The Universe is a very delicate and beautiful place but chaotic and exciting and at times inexplicable. Perhaps a microcosm of this forum?

Atoms? Microcosm? Universe? How many?


Three.

Re: Could Ronnie O'Sullivan play snooker backwards in time?

Postby HappyCamper

SnookerFan wrote:Image


imagine an episode where dr beckett leaps into jimmy white during 1994 wsc. and he has to make sure that whirlwind wins the final. al the hologram could be pointing to exactly where sam has to hit the balls and stuff.

Re: Could Ronnie O'Sullivan play snooker backwards in time?

Postby SnookerFan

HappyCamper wrote:
SnookerFan wrote:Image


imagine an episode where dr beckett leaps into jimmy white during 1994 wsc. and he has to make sure that whirlwind wins the final. al the hologram could be pointing to exactly where sam has to hit the balls and stuff.

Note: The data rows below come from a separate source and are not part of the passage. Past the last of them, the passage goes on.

(** X1. [writeMsg] never fails on a long message: it sends the first 255
    bytes, and [readMsg] gives exactly these back, with the bytes that
    follow left in the stream. A message of at most 255 bytes comes back
    whole. *)
Theorem writeMsg_truncates_to_255 (msg : string) (rest out : list byte)
  (r : option nat) (cl : bool) :
  readMsg (mkConn (wire (writeMsg msg) ++ rest) out r cl)
    = (IO.Ok (substring 0 255 msg), mkConn rest out r cl) /\
  (List.length (wire (writeMsg msg)) <= 256)%nat /\
  ((String.length msg <= 255)%nat -> substring 0 255 msg = msg).
Proof.
  rewrite wire_writeMsg_any.
  assert (Hlen : String.length (substring 0 255 msg)
                 = Nat.min 255 (String.length msg)) by apply length_substring_0.
  split; [| split].
  - cbn [app]. unfold readMsg, IO.bind. rewrite readByte_cons.
    rewrite byte_length_back by lia.
    rewrite <- Hlen, <- length_list_byte_of_string, ReadFull_exact.
    unfold IO.ret. now rewrite string_of_list_byte_of_string.
  - cbn [List.length]. rewrite length_list_byte_of_string, Hlen. lia.
  - apply substring_0_all.
Qed.

Lemma writeMsg_truncates_to_255_witness :
  substring 0 255 "HTTP 503" = "HTTP 503".
Proof.
  apply (proj2 (proj2 (writeMsg_truncates_to_255 "HTTP 503" [] [] None false))).
  simpl. lia.
Defined.

End MessageFacts.

(** ** From a request on the wire to its response *)

Section DispatchFacts.

Import Protocol Server.

Lemma writeErr_open (msg : string) (inc out : list byte) (cl : bool) :
  writeErr msg (mkConn inc out None cl)
    = (IO.Ok tt, mkConn inc (out ++ errReply msg) None cl).
Proof.
  unfold errReply, wire, writeErr, writeMsg, writeByte, IO.bind.
  cbn [Write room incoming outgoing closed].
  destruct (255 <? Go.len msg) eqn:Hbig.
  - apply Z.ltb_lt in Hbig.
    unfold Go.slice_to. rewrite slice_in_bounds by lia.
    cbn [IO.eval Write room incoming outgoing closed snd app].
    now rewrite <- !app_assoc.
  - cbn [IO.eval Write room incoming outgoing closed snd app].
    now rewrite <- !app_assoc.
Qed.

Lemma writeValue_open (order : ByteOrder) (value inc out : list byte) (cl : bool) :
  writeValue order value (mkConn inc out None cl)
    = (IO.Ok tt, mkConn inc (out ++ wire (writeValue order value)) None cl).
Proof.
  unfold wire, writeValue, IO.bind.
  cbn [Write room incoming outgoing closed snd app].
  now rewrite <- app_assoc.
Qed.

Lemma overwrite_bit (flags : byte) :
  negb (Z.land (byteToZ flags) putFlagOverwrite =? 0) = Z.odd (byteToZ flags).
Proof.
  unfold putFlagOverwrite. change 1 with (Z.ones 1).
  rewrite Z.land_ones by lia. change (2 ^ 1) with 2.
  rewrite Zmod_odd. now destruct (Z.odd (byteToZ flags)).
Qed.

Section AnyStorage.

Context {T St : Type} `{storage T St}.
Variable order : ByteOrder.

(** A well-formed get request is answered by exactly one call of the
    storage's [get] and one response: [Ok] with the value when the key
    was found, [Noop] when it was not, [Err] with the text of the error
    when the storage failed. In all three cases [processRequest] returns
    a nil error and no stop, and the bytes after the request stay in the
    stream. *)
Lemma get_request_answer (s : T) (key rest out : list byte) (cl : bool) (st : St) :
  (List.length key <= 255)%nat ->
  processRequest order s
    (mkConn (requestGet :: wire (writeKey key) ++ rest) out None cl, st) =
    match get s key st with
    | (IO.Ok (value, found), st') =>
        (IO.Ok false,
         (mkConn rest
            (out ++ (if found then valueReply order value else [responseNoop]))
            None cl, st'))
    | (IO.Fail err, st') =>
        (IO.Ok false, (mkConn rest (out ++ errReply (Error err)) None cl, st'))
    | (IO.Crash w, st') => (IO.Crash w, (mkConn rest out None cl, st'))
    end.
Proof.
  intros Hkey. unfold processRequest. unfold IO.bind at 1.
  rewrite onFst_run. unfold readRequest. rewrite readByte_cons. cbn [fst snd].
  change (Byte.eqb requestGet requestGet) with true. cbv iota.
  unfold IO.bind at 1. unfold handleGet. unfold IO.bind at 1.
  rewrite wire_writeKey. cbn [app].
  rewrite onFst_run, readKey_encoded by exact Hkey. cbn [fst snd].
  unfold IO.bind at 1. unfold IO.try. rewrite onSnd_run.
  destruct (get s key st) as [[[value found] | err | w] st']; cbn [fst snd].
  - destruct found; cbn [negb].
    + unfold IO.bind. rewrite onFst_run. cbn [writeOK writeByte Write room fst snd
        incoming outgoing closed].
      rewrite onFst_run, writeValue_open. cbn [fst snd]. unfold valueReply, IO.ret.
      now rewrite <- app_assoc.
    + rewrite onFst_run. reflexivity.
  - rewrite onFst_run, writeErr_open. reflexivity.
  - reflexivity.
Qed.

(** A well-formed put request is answered by exactly one call of the
    storage's [put], whose [overwrite] argument is bit 0 of the flags
    byte alone (the other seven bits are ignored), and one response:
    [Ok] when the value was stored, [Noop] when it was not, [Err] with
    the text of the error otherwise. *)
Lemma put_request_answer (s : T) (key : list byte) (flags : byte)
  (value rest out : list byte) (cl : bool) (st : St) :
  (List.length key <= 255)%nat -> Go.blen value <= maxInt ->
  processRequest order s
    (mkConn (requestPut :: putFields order key flags value ++ rest) out None cl, st) =
    match put s key value (Z.odd (byteToZ flags)) st with
    | (IO.Ok stored, st') =>
        (IO.Ok false,
         (mkConn rest (out ++ [if stored then responseOK else responseNoop]) None cl,
          st'))
    | (IO.Fail err, st') =>
        (IO.Ok false, (mkConn rest (out ++ errReply (Error err)) None cl, st'))
    | (IO.Crash w, st') => (IO.Crash w, (mkConn rest out None cl, st'))
    end.
Proof.
  intros Hkey Hvalue. unfold processRequest. unfold IO.bind at 1.
  rewrite onFst_run. unfold readRequest. rewrite readByte_cons. cbn [fst snd].
  change (Byte.eqb requestPut requestGet) with false.
  change (Byte.eqb requestPut requestPut) with true. cbv iota.
  unfold IO.bind.
  rewrite (handlePut_dispatch order s key flags value rest out None cl st Hkey Hvalue).
  rewrite overwrite_bit.
  destruct (put s key value (Z.odd (byteToZ flags)) st) as [[stored | err | w] st'].
  - rewrite onFst_run. now destruct stored.
  - rewrite onFst_run, writeErr_open. reflexivity.
  - reflexivity.
Qed.
Definition Qsum (l : list Q) : Q := fold_right Qplus 0%Q l.

Definition mem (x : string) (l : list string) : bool :=
  existsb (String.eqb x) l.

Definition discard (x : string) (l : list string) : list string :=
  filter (fun y => negb (String.eqb y x)) l.

(** ** Cycle enumeration *)

(** Depth-first extension of the path [start .. cur] (kept reversed in
    [cur :: before]): an edge back to [start] closes a cycle, an edge to a
    node of [allowed] extends the path, and a node leaves [allowed] once it
    is on the path, so no node is visited twice. *)
Fixpoint cycles_from (fuel : nat) (G : DiGraph) (start : string)
    (allowed before : list string) (cur : string) : list (list string) :=
  match fuel with
  | O => []
  | S fuel' =>
      flat_map
        (fun w =>
           if String.eqb w start then [rev (cur :: before)]
           else if mem w allowed
                then cycles_from fuel' G start (discard w allowed)
                       (cur :: before) w
                else [])
        (successors G cur)
  end.

(** Cycles whose first node is the head of [order] and whose other nodes
    come later in [order]; then the same for the tail of [order]. *)
Fixpoint cycles_in_order (G : DiGraph) (order : list string)
  : list (list string) :=
  match order with
  | [] => []
  | s :: later =>
      cycles_from (S (List.length later)) G s later [] s
        ++ cycles_in_order G later
  end.

(** Modelled from the spec: [nx.simple_cycles] is networkx code, outside the
    repository.  The spec's cycle enumerator ([find_cycles]) enumerates all
    simple directed cycles, each node visited at most once per cycle, each
    cycle reported once, starting from its insertion-order smallest node; a
    self-loop is a cycle of length 1; parallel edges do not multiply cycles;
    the order of the result is fixed by the graph. *)
Definition simple_cycles (G : DiGraph) : list (list string) :=
  cycles_in_order G (nodes G).

(** ** Betweenness centrality *)

(** Simple paths from [cur] to [t] through nodes of [unvisited]. *)
Fixpoint paths_from (fuel : nat) (G : DiGraph) (t : string)
    (unvisited : list string) (cur : string) : list (list string) :=
  match fuel with
  | O => []
  | S fuel' =>
      if String.eqb cur t then [[t]]
      else
        map (cons cur)
          (flat_map
             (fun w =>
                if mem w unvisited
                then paths_from fuel' G t (discard w unvisited) w
                else [])
             (successors G cur))
  end.

Definition simple_paths (G : DiGraph) (s t : string) : list (list string) :=
  paths_from (S (List.length (nodes G))) G t (discard s (nodes G)) s.

Definition min_length (ps : list (list string)) : nat :=
  match ps with
  | [] => 0
  | p :: ps' => fold_left Nat.min (map (@List.length string) ps') (List.length p)
  end.

(** All shortest paths from [s] to [t], counted in hops. *)
Definition shortest_paths (G : DiGraph) (s t : string) : list (list string) :=
  let ps := simple_paths G s t in
  filter (fun p => Nat.eqb (List.length p) (min_length ps)) ps.

(** [v] is an intermediate node of a path from [s] to [t]. *)
Definition passes_through (v s t : string) (p : list string) : bool :=
  negb (String.eqb v s) && negb (String.eqb v t) && mem v p.

(** The fraction of shortest [s]-[t] paths through [v]; nothing is
    accumulated when [t] is unreachable from [s]. *)
Definition pair_dependency (G : DiGraph) (v s t : string) : option Q :=
  match shortest_paths G s t with
  | [] => Some 0%Q
  | sp =>
      py_div (Qnat (List.length (filter (passes_through v s t) sp)))
             (Qnat (List.length sp))
  end.

(** Ordered pairs of distinct nodes. *)
Definition ordered_pairs (l : list string) : list (string * string) :=
  flat_map (fun s => map (pair s) (discard s l)) l.

Definition raw_betweenness (G : DiGraph) (v : string) : option Q :=
  ds <- mapM (fun '(s, t) => pair_dependency G v s t) (ordered_pairs (nodes G)) ;;
  Some (Qsum ds).

(** [1 / ((n-1)(n-2))] for [n >= 3], else [0]. *)
Definition scale (n : nat) : option Q :=
  if Nat.leb 3 n then py_div 1 (Qnat (n - 1) * Qnat (n - 2))%Q
  else Some 0%Q.

(** Modelled from the spec: [nx.betweenness_centrality] is networkx code,
    outside the repository.  The spec's centrality scorer ([score]): for
    every ordered pair of distinct nodes (s, t) take all shortest paths from
    s to t by hop count, and for each intermediate node v accumulate the
    fraction of them passing through v; normalize by [1 / ((n-1)(n-2))] for
    [n >= 3], else 0; every node is a key of the result.  Scores are exact
    rationals here. *)
Definition betweenness_centrality (G : DiGraph) : option (PyDict.t Q) :=
  k <- scale (List.length (nodes G)) ;;
  mapM (fun v => b <- raw_betweenness G v ;; Some (v, (b * k)%Q)) (nodes G).

(** ** [detect_fraud] *)

Definition detect_fraud (G : DiGraph)
  : option (PyDict.t Q * list (list string)) :=
  let cycles := simple_cycles G in
  fraud_scores <- betweenness_centrality G ;;
  let suspicious_cycles :=
    filter (fun cycle => Nat.leb (List.length cycle) 5) cycles in
  Some (fraud_scores, suspicious_cycles).

(** The filter of the spec's cycle enumerator, [filter_suspicious(cycles,
    max_length)], with the bound as an argument: kept apart from the code,
    to compare [detect_fraud] with. *)
Definition spec_filter_suspicious (max_length : nat)
    (cycles : list (list string)) : list (list string) :=
  filter (fun cycle => Nat.leb (List.length cycle) max_length) cycles.

(** The spec's node classification, [is_high_risk := score > threshold],
    with the threshold as an argument. *)
Definition spec_is_high_risk (threshold score : Q) : bool :=
  negb (Qle_bool score threshold).

(** ** [pyvis.network.Network]

    The part of the pyvis network the program fills and rewrites: the list
    of node option dicts and the list of edge option dicts. *)

Record Node : Type := mkNode {
  n_id : string;
  n_label : string;
  n_title : string;
  n_color : string;
  n_size : Q
}.

Record Edge : Type := mkEdge {
  e_from : string;
  e_to : string;
  e_title : string;
  e_color : string
}.

Record Network : Type := mkNetwork {
  net_nodes : list Node;
  net_edges : list Edge
}.

Definition empty_network : Network := mkNetwork [] [].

Did you see the one where Sam was a pool player?

Re: Could Ronnie O'Sullivan play snooker backwards in time?

Postby HappyCamper

SnookerFan wrote:
HappyCamper wrote:
SnookerFan wrote:Image


imagine an episode where dr beckett leaps into jimmy white during 1994 wsc. and he has to make sure that whirlwind wins the final. al the hologram could be pointing to exactly where sam has to hit the balls and stuff.


Did you see the one where Sam was a pool player?


oh yeah, now i remember. there's me thinking i had an original idea lol.